* **Exercise brief**
Copy, word for word, the lines of the entries below between the one with "(** Publishing the" and the one with "(cleanup_stages (re_faults env) (Some stage) r) in ret", inclusive, and leave out everything else.

* **Material for this task**
*-*-*
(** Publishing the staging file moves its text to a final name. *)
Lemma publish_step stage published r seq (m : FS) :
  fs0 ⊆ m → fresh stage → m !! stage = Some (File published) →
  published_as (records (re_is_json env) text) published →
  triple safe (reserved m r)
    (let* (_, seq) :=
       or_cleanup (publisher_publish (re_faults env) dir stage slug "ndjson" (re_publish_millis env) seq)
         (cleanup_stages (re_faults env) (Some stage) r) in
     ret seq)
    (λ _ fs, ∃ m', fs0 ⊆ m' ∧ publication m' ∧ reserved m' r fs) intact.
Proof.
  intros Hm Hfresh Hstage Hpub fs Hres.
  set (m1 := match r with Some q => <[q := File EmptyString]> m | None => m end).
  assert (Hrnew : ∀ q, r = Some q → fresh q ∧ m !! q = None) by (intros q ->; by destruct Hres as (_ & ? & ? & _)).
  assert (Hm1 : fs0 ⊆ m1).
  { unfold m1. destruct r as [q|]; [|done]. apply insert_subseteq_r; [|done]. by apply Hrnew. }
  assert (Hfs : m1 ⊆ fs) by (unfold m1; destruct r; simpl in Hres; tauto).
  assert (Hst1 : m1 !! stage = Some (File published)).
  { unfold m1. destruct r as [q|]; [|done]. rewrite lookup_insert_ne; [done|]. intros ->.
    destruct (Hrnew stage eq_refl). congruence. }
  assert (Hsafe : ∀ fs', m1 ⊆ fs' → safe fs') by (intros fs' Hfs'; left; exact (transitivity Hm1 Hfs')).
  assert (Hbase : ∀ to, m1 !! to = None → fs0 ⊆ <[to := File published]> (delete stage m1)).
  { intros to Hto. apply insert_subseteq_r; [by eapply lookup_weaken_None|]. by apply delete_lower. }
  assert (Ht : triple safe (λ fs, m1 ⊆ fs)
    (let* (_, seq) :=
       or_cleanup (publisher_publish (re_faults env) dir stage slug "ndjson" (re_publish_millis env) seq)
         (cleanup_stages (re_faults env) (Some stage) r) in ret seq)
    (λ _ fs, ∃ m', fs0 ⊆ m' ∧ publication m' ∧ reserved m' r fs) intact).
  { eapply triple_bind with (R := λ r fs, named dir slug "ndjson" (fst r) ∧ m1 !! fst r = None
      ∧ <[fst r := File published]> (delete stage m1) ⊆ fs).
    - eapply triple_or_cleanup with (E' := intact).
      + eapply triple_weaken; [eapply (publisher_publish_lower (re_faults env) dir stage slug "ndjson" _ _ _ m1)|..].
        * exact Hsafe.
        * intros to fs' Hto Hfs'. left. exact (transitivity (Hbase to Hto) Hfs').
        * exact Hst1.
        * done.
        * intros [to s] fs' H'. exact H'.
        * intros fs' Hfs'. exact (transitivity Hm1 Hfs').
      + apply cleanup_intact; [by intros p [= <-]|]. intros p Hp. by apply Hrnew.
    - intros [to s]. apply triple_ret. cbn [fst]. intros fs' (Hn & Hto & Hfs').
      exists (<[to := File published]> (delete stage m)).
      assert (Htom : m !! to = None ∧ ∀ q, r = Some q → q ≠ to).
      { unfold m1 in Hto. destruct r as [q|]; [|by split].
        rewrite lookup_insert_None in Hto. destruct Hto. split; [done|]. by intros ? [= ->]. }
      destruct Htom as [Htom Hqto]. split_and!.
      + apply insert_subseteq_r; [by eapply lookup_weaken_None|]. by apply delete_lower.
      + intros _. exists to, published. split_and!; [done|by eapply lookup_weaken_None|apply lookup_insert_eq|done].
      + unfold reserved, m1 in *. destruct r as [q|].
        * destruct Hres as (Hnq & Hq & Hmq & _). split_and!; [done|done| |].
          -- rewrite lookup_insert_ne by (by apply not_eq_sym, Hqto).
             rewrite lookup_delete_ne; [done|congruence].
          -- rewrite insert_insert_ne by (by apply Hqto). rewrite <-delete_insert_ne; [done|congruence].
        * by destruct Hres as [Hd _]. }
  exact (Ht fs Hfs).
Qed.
*-*-*
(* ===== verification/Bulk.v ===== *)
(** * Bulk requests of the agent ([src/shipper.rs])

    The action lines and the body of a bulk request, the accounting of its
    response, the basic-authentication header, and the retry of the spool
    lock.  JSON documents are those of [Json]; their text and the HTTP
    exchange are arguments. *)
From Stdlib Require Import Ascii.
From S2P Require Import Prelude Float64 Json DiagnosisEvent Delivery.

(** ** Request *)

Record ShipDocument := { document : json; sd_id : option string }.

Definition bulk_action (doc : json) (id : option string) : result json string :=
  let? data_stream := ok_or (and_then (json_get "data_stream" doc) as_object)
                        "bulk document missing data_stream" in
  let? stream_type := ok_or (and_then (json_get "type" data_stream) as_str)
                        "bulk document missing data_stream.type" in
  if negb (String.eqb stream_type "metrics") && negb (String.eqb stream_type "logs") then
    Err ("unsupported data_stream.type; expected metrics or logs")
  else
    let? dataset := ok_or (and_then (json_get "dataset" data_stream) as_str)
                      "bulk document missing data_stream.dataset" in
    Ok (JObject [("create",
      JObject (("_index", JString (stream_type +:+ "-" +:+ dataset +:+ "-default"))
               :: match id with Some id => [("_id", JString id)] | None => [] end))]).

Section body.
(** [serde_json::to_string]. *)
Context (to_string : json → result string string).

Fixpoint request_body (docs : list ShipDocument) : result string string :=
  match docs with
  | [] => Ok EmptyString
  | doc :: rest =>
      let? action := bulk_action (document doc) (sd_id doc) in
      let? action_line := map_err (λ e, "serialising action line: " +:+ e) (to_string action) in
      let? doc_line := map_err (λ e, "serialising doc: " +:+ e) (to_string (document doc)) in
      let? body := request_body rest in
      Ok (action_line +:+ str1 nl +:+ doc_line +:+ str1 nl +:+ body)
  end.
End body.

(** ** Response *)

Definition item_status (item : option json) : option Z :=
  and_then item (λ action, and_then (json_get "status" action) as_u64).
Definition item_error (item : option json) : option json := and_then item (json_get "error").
*-*-*
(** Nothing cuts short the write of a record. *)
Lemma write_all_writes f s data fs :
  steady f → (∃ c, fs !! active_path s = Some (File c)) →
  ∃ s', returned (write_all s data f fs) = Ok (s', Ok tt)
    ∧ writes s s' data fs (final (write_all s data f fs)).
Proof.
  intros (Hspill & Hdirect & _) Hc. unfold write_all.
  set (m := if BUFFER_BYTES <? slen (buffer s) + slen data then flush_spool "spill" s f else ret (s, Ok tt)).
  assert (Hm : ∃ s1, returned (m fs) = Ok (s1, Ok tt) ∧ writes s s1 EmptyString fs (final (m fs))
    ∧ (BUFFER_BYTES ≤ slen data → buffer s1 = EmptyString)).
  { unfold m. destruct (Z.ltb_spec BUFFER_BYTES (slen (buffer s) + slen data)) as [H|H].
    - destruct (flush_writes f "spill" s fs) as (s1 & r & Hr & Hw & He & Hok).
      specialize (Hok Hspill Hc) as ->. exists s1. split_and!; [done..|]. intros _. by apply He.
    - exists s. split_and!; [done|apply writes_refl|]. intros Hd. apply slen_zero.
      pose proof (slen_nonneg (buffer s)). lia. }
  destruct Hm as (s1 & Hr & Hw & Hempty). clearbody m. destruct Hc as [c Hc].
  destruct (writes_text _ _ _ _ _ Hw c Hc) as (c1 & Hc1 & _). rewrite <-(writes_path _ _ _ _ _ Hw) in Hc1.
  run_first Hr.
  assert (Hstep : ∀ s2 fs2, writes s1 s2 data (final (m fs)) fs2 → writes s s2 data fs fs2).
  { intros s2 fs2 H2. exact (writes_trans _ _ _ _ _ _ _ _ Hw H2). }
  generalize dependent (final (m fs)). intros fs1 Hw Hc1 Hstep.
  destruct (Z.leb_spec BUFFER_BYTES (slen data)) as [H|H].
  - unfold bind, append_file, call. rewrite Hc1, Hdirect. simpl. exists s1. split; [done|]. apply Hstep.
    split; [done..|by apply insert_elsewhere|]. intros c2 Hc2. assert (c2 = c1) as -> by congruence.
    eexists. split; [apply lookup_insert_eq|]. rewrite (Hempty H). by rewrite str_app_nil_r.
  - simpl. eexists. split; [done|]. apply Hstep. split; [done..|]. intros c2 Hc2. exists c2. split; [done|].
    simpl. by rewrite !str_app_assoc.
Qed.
*-*-*
* **The completed task**
(** Publishing the staging file moves its text to a final name. *)
Lemma publish_step stage published r seq (m : FS) :
  fs0 ⊆ m → fresh stage → m !! stage = Some (File published) →
  published_as (records (re_is_json env) text) published →
  triple safe (reserved m r)
    (let* (_, seq) :=
       or_cleanup (publisher_publish (re_faults env) dir stage slug "ndjson" (re_publish_millis env) seq)
         (cleanup_stages (re_faults env) (Some stage) r) in
     ret seq)
    (λ _ fs, ∃ m', fs0 ⊆ m' ∧ publication m' ∧ reserved m' r fs) intact.
Proof.
  intros Hm Hfresh Hstage Hpub fs Hres.
  set (m1 := match r with Some q => <[q := File EmptyString]> m | None => m end).
  assert (Hrnew : ∀ q, r = Some q → fresh q ∧ m !! q = None) by (intros q ->; by destruct Hres as (_ & ? & ? & _)).
  assert (Hm1 : fs0 ⊆ m1).
  { unfold m1. destruct r as [q|]; [|done]. apply insert_subseteq_r; [|done]. by apply Hrnew. }
  assert (Hfs : m1 ⊆ fs) by (unfold m1; destruct r; simpl in Hres; tauto).
  assert (Hst1 : m1 !! stage = Some (File published)).
  { unfold m1. destruct r as [q|]; [|done]. rewrite lookup_insert_ne; [done|]. intros ->.
    destruct (Hrnew stage eq_refl). congruence. }
  assert (Hsafe : ∀ fs', m1 ⊆ fs' → safe fs') by (intros fs' Hfs'; left; exact (transitivity Hm1 Hfs')).
  assert (Hbase : ∀ to, m1 !! to = None → fs0 ⊆ <[to := File published]> (delete stage m1)).
  { intros to Hto. apply insert_subseteq_r; [by eapply lookup_weaken_None|]. by apply delete_lower. }
  assert (Ht : triple safe (λ fs, m1 ⊆ fs)
    (let* (_, seq) :=
       or_cleanup (publisher_publish (re_faults env) dir stage slug "ndjson" (re_publish_millis env) seq)
         (cleanup_stages (re_faults env) (Some stage) r) in ret seq)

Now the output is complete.